Sebelumnya, terima kasih banyak udah mengikuti dari Prolog hingga Epilog. 🙏 Nggak kerasa ya, hampir 7 bulan cerita ini menemani waktu senggang kalian di masa pandemi. 🤗
Terima kasih juga udah setia menunggu dan mengklik bintang. 🌟
Selamat menikmati epilog Penghujung Rasa ^^
***
"Thanks udah jauh-jauh nganter sampai Solo," ucap Rasita pada kedua teman lelakinya.
Keduanya mengangguk. Mengantar kekasih bukan suatu kewajiban Namun, merupakan suatu bentuk perhatian. Terlebih, setelah ini mereka harus berpisah jarak yang cukup jauh dalam waktu yang tidak dapat ditentukan.

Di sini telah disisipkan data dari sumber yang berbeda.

(** * The request pipeline of [packages/core/server.ts]

    A shallow embedding of the server-side request handler: the request
    dispatcher with its development-mode re-initialization, the three
    per-kind handlers (data fetch, manifest patch, HTML navigation) and the
    manifest slicer, together with the properties the specification states
    about them.

    Conventions.
    - JavaScript strings are [string]; integers ([httpStatus]) are [Z].
    - A JavaScript object used as a map is a plain object: a [gmap string _]
      of its own properties over [Object.prototype]; a property that holds
      [undefined] is a key bound to [None].  Reading a name looks at the own
      properties first and at [Object.prototype] next.
    - Effects (the cached initialization promise, calls into collaborator
      modules, the render hook) are threaded through a small state monad
      that records every call in a trace.
    - What [server.ts] imports but does not define ([./match], [./loader],
      [./entry], [./build], [./config], [history], [jsesc],
      [URLSearchParams]) is a field of the classes [Platform] and
      [Collaborators], so every property holds for all of their
      implementations. *)

From Stdlib Require Import Ascii String.
From stdpp Require Import gmap strings list fin_maps pretty.

Local Open Scope string_scope.
Local Open Scope list_scope.
Local Open Scope Z_scope.

(** * JavaScript primitives used by the handlers *)

Module Js.

(** The double-quote character, code 34. *)
Definition dquote : ascii := "034"%char.
(** X25: splitting a node of a well-formed tree and combining the two new
    nodes again under the old identifier gives the tree back: the root
    identifier and all other nodes are as before, and the node itself has its
    old parent and its old children, in the order of the two neighbour lists
    (its tag is its identifier).  When the two lists are the neighbours in
    their old order and the tag was the identifier, the tree is exactly the
    one before the split. *)
Theorem split_then_combine (uuid_p uuid_c : string) (t : TreeStructure) (old : string)
    (N : Node) (n1 : string) (nb1 : list string) (n2 : string) (nb2 : list string) :
  wf t → nodes t !! old = Some N → old ≠ "" →
  n1 ≠ "" → n2 ≠ "" → n1 ≠ n2 →
  nodes t !! n1 = None ∨ n1 = old →
  nodes t !! n2 = None ∨ n2 = old →
  nb1 ++ nb2 ≡ₚ neighbouring_nodes N →
  ∃ t1 t2,
    split_node uuid_p uuid_c old n1 nb1 n2 nb2 t = (inr tt, t1)
    ∧ combine_nodes n1 n2 old t1 = (inr tt, t2)
    ∧ root_id t2 = root_id t
    ∧ nodes t2
      = <[old := {| identifier := old; tag := old; parent := parent N;
                    children := without_parent N nb1 ++ without_parent N nb2 |}]> (nodes t)
    ∧ (nb1 ++ nb2 = neighbouring_nodes N → tag N = old → t2 = t).
Proof.
  intros Hwf HN Hold Hn1 Hn2 Hn12 Hnew1 Hnew2 Hperm.
  destruct (split_node_located uuid_p uuid_c _ _ _ _ _ _ _ Hwf HN Hn1 Hn2 Hn12 Hnew1 Hnew2 Hperm)
    as (Hrun & Hpc & Hnewp & Hnewc & Hperm').
  set (pid := if first_is_upper N nb1 then n1 else n2) in *.
  set (cid := if first_is_upper N nb1 then n2 else n1) in *.
  set (pn := without_parent N (if first_is_upper N nb1 then nb1 else nb2)) in *.
  set (cn := if first_is_upper N nb1 then nb2 else nb1) in *.
  set (t1 := split_tree old pid cid (parent N) pn cn t) in *.
  assert (wf t1) as Hwf1 by (by apply split_tree_wf).
  pose proof (split_final_parent _ _ _ _ _ _ _ Hwf HN Hpc Hnewp Hnewc Hperm') as HP1.
  pose proof (split_final_child _ _ _ _ _ _ _ Hwf HN Hpc Hnewp Hnewc Hperm') as HC1.
  set (P := split_parent_node pid cid (parent N) pn) in *.
  set (C := split_child_node pid cid cn) in *.
  assert (combined_identifier n1 n2 old = old) as Hcid.
  { unfold combined_identifier. by rewrite decide_False. }
  assert (∀ k, k ≠ pid → k ≠ cid →
            nodes t1 !! k = if decide (k = old) then None
                            else split_other old pid cid (parent N) pn cn k <$> nodes t !! k)
    as Hother1.
  { intros k. apply (split_final_other _ _ _ _ _ _ _ Hwf HN Hpc Hnewp Hnewc Hperm'). }
  assert (nodes t1 !! old = None ∨ old = pid ∨ old = cid) as Hnew'.
  { destruct (decide (old = pid)); [tauto|]. destruct (decide (old = cid)); [tauto|].
    left. rewrite Hother1 by done. by rewrite decide_True. }
  assert (nodes t1 !! n1 = Some (if first_is_upper N nb1 then P else C)
          ∧ nodes t1 !! n2 = Some (if first_is_upper N nb1 then C else P)) as [H1 H2].
  { subst pid cid. by destruct (first_is_upper N nb1). }
  assert (combine_nodes n1 n2 old t1 = (inr tt, combined_tree n1 pid cid old P C t1)) as Hrun2.
  { rewrite <- Hcid at 2. apply combine_nodes_adjacent; try done; [|by rewrite Hcid].
    rewrite (determine_parentage_found _ _ _ _ _ H1 H2).
    subst pid cid. destruct (first_is_upper N nb1); simpl.
    - unfold is_child_of. simpl. by rewrite bool_decide_eq_true_2.
    - unfold is_child_of. simpl. rewrite bool_decide_eq_true_2 by done.
      destruct (parent N) as [q|] eqn:HNq; simpl; [|done].
      rewrite bool_decide_eq_false_2; [done|].
      intros ->. destruct Hnew1 as [Hx|Hx].
      + destruct (wf_parent _ Hwf _ _ _ HN HNq) as (m & Hm & _). congruence.
      + subst n1. destruct (wf_parent_not_child _ _ _ _ _ Hwf HN HN HNq) as (_ & _ & ?). done. }
  destruct (split_NoDup _ _ _ _ _ Hwf HN Hperm') as (Hndp & Hndc & Hdisj).
  destruct (split_new_not_child _ _ _ _ _ _ _ Hwf HN Hnewp Hnewc Hperm')
    as [[Hpp Hpcn] [Hcp Hcc]].
  assert (NoDup (nb1 ++ nb2)) as Hnd12.
  { rewrite Hperm. unfold neighbouring_nodes. destruct (parent N) as [q|] eqn:HNq.
    - apply NoDup_cons. split; [|exact (wf_nodup _ Hwf _ _ HN)].
      destruct (wf_parent _ Hwf _ _ _ HN HNq) as (Q & HQ & _).
      by destruct (wf_parent_not_child _ _ _ _ _ Hwf HQ HN HNq) as (_ & ? & _).
    - exact (wf_nodup _ Hwf _ _ HN). }
  apply NoDup_app in Hnd12 as (Hnd1 & Hnd12 & Hnd2).
  assert (first_is_upper N nb1 = true → ∀ q, parent N = Some q → q ∉ nb2) as Hup.
  { unfold first_is_upper, is_root. intros Hf q HNq. rewrite HNq in Hf. simpl in Hf.
    apply bool_decide_eq_true, elem_of_Some_fmap in Hf. by apply Hnd12. }
  assert (first_is_upper N nb1 = false → ∀ q, parent N = Some q → q ∉ nb1) as Hlow.
  { unfold first_is_upper, is_root. intros Hf q HNq. rewrite HNq in Hf. simpl in Hf.
    apply bool_decide_eq_false in Hf. by rewrite elem_of_Some_fmap in Hf. }
  assert (combined_children n1 pid cid P C
          = without_parent N nb1 ++ without_parent N nb2) as Hch.
  { unfold combined_children. simpl.
    rewrite (list_remove_app_fresh _ _ Hcp). simpl.
    subst pid cid pn cn. destruct (first_is_upper N nb1) eqn:Hf.
    - rewrite decide_False by (intros ?; done).
      by rewrite (without_parent_absent N nb2) by (by apply Hup).
    - rewrite decide_True by done.
      by rewrite (without_parent_absent N nb1) by (by apply Hlow). }
  set (nn := {| identifier := old; tag := old; parent := parent N;
                children := without_parent N nb1 ++ without_parent N nb2 |}).
  assert (combined_node n1 pid cid old P C = nn) as Hnn.
  { unfold combined_node. by rewrite Hch. }
  assert (nodes (combined_tree n1 pid cid old P C t1) = <[old := nn]> (nodes t)) as Hnodes.
  { change (nodes (combined_tree n1 pid cid old P C t1))
      with (combined_nodes n1 pid cid old P C (nodes t1)).
    apply map_eq. intros k.
    destruct (decide (k = old)) as [->|Hko].
    { rewrite lookup_insert_eq.
      by rewrite (combined_final_new _ n1 _ _ _ _ _ Hwf1 HP1 HC1 eq_refl Hnew'), Hnn. }
    rewrite lookup_insert_ne by done.
    rewrite (combined_final_other _ n1 _ _ _ _ _ Hwf1 HP1 HC1 eq_refl Hnew' _ Hko).
    destruct (decide (k = pid ∨ k = cid)) as [Hk|Hk].
    { destruct Hk as [->| ->].
      - destruct Hnewp as [?|?]; [done|]. by subst.
      - destruct Hnewc as [?|?]; [done|]. by subst. }
    rewrite Hother1 by tauto. rewrite decide_False by done.
    destruct (nodes t !! k) as [n|] eqn:Hkn; [|done]. simpl. f_equal.
    assert (nodes t1 !! k = Some (split_other old pid cid (parent N) pn cn k n)) as Hk1.
    { rewrite Hother1 by tauto. by rewrite decide_False, Hkn by done. }
    rewrite (combined_other_renamed _ _ _ _ _ _ _ _ _ Hwf1 HP1 HC1 eq_refl Hnew' Hk1)
      by tauto.
    rewrite (split_other_renamed _ _ _ _ _ _ _ _ _ Hwf HN Hpc Hnewp Hnewc Hperm' Hkn Hko).
    assert (∀ x, is_Some (nodes t !! x) → x ≠ old → x ≠ pid ∧ x ≠ cid) as Hfresh.
    { intros x Hx Hxo. by apply (split_key_new t old pid cid Hnewp Hnewc). }
    unfold rename_node. destruct n as [idn tg par cs]. simpl in *. f_equal.
    - destruct (decide (par = Some old)) as [->|Hpar]; simpl.
      + unfold renamed. destruct (decide (k ∈ pn)); rewrite decide_True; tauto.
      + destruct par as [x|]; [|done]. simpl. unfold renamed.
        rewrite decide_False; [done|].
        destruct (wf_parent _ Hwf _ _ _ Hkn eq_refl) as (m & Hm & _).
        destruct (Hfresh x) as [? ?]; [by eexists|congruence|]. tauto.
    - rewrite <- list_fmap_compose. rewrite <- (list_fmap_id cs) at 2.
      apply list_fmap_ext. intros _ x Hx%list_elem_of_lookup_2. unfold compose.
      unfold renamed at 2. destruct (decide (x = old ∨ x = old)) as [Hxo|Hxo].
      + unfold renamed. rewrite decide_True by (by left).
        by destruct Hxo as [->| ->].
      + destruct (wf_children _ Hwf _ _ _ Hkn Hx) as (m & Hm & _).
        destruct (Hfresh x) as [? ?]; [by eexists|tauto|].
        unfold renamed. rewrite decide_False; [done|]. tauto. }
  exists t1, (combined_tree n1 pid cid old P C t1).
  split; [exact Hrun|]. split; [exact Hrun2|].
  assert (root_id (combined_tree n1 pid cid old P C t1) = root_id t) as Hroot.
  { simpl. unfold is_root. simpl. destruct (parent N) as [q|] eqn:HNq; [done|].
    symmetry. by eapply wf_one_root. }
  split_and!; [done|done|].
  intros Heq Htag.
  assert (∀ a b : TreeStructure, nodes a = nodes b → root_id a = root_id b → a = b) as Hext.
  { intros [? ?] [? ?]. simpl. by intros -> ->. }
  apply Hext; [|done]. rewrite Hnodes. apply insert_id. rewrite HN. f_equal.
  unfold nn. destruct N as [idn tg par cs]. simpl in *.
  assert (idn = old) as -> by (by apply (wf_ident _ Hwf _ _ HN)). subst tg. f_equal.
  unfold neighbouring_nodes in Heq. simpl in Heq. unfold without_parent. simpl.
  destruct par as [q|]; [|done].
  destruct nb1 as [|a nb1].
  - simpl in Heq. subst nb2. unfold without. simpl. by rewrite decide_True.
  - simpl in Heq. injection Heq as -> Heq. unfold without at 1. simpl.
    rewrite decide_True by done. simpl. rewrite without_absent; [done|].
    apply Hnd12. by left.
Qed.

"Diantar sampai stasiun aja nggak papa. Malah diantarnya sampai kosan. Makasih, ya." Azura menambahkan.
"Hem, mastiin kalian selamat sampai tujuan. Lagian kita juga luang kok. Kalau bisa nganter sampai kos, kenapa cuma nganter sampai stasiun?" balas Davi yang langsung disetujui oleh Rafka.
"Nah, kan kita juga tenang kalau kalian sampai kos masih sehat bugar. Nggak ada luka, lecet."
Mendengar perkataan Rafka. Rasita spontan meninggikan suaranya. "Apa sih lo? Lebay banget!"
Rafka berdecih, "Dih, suka-suka gue dong."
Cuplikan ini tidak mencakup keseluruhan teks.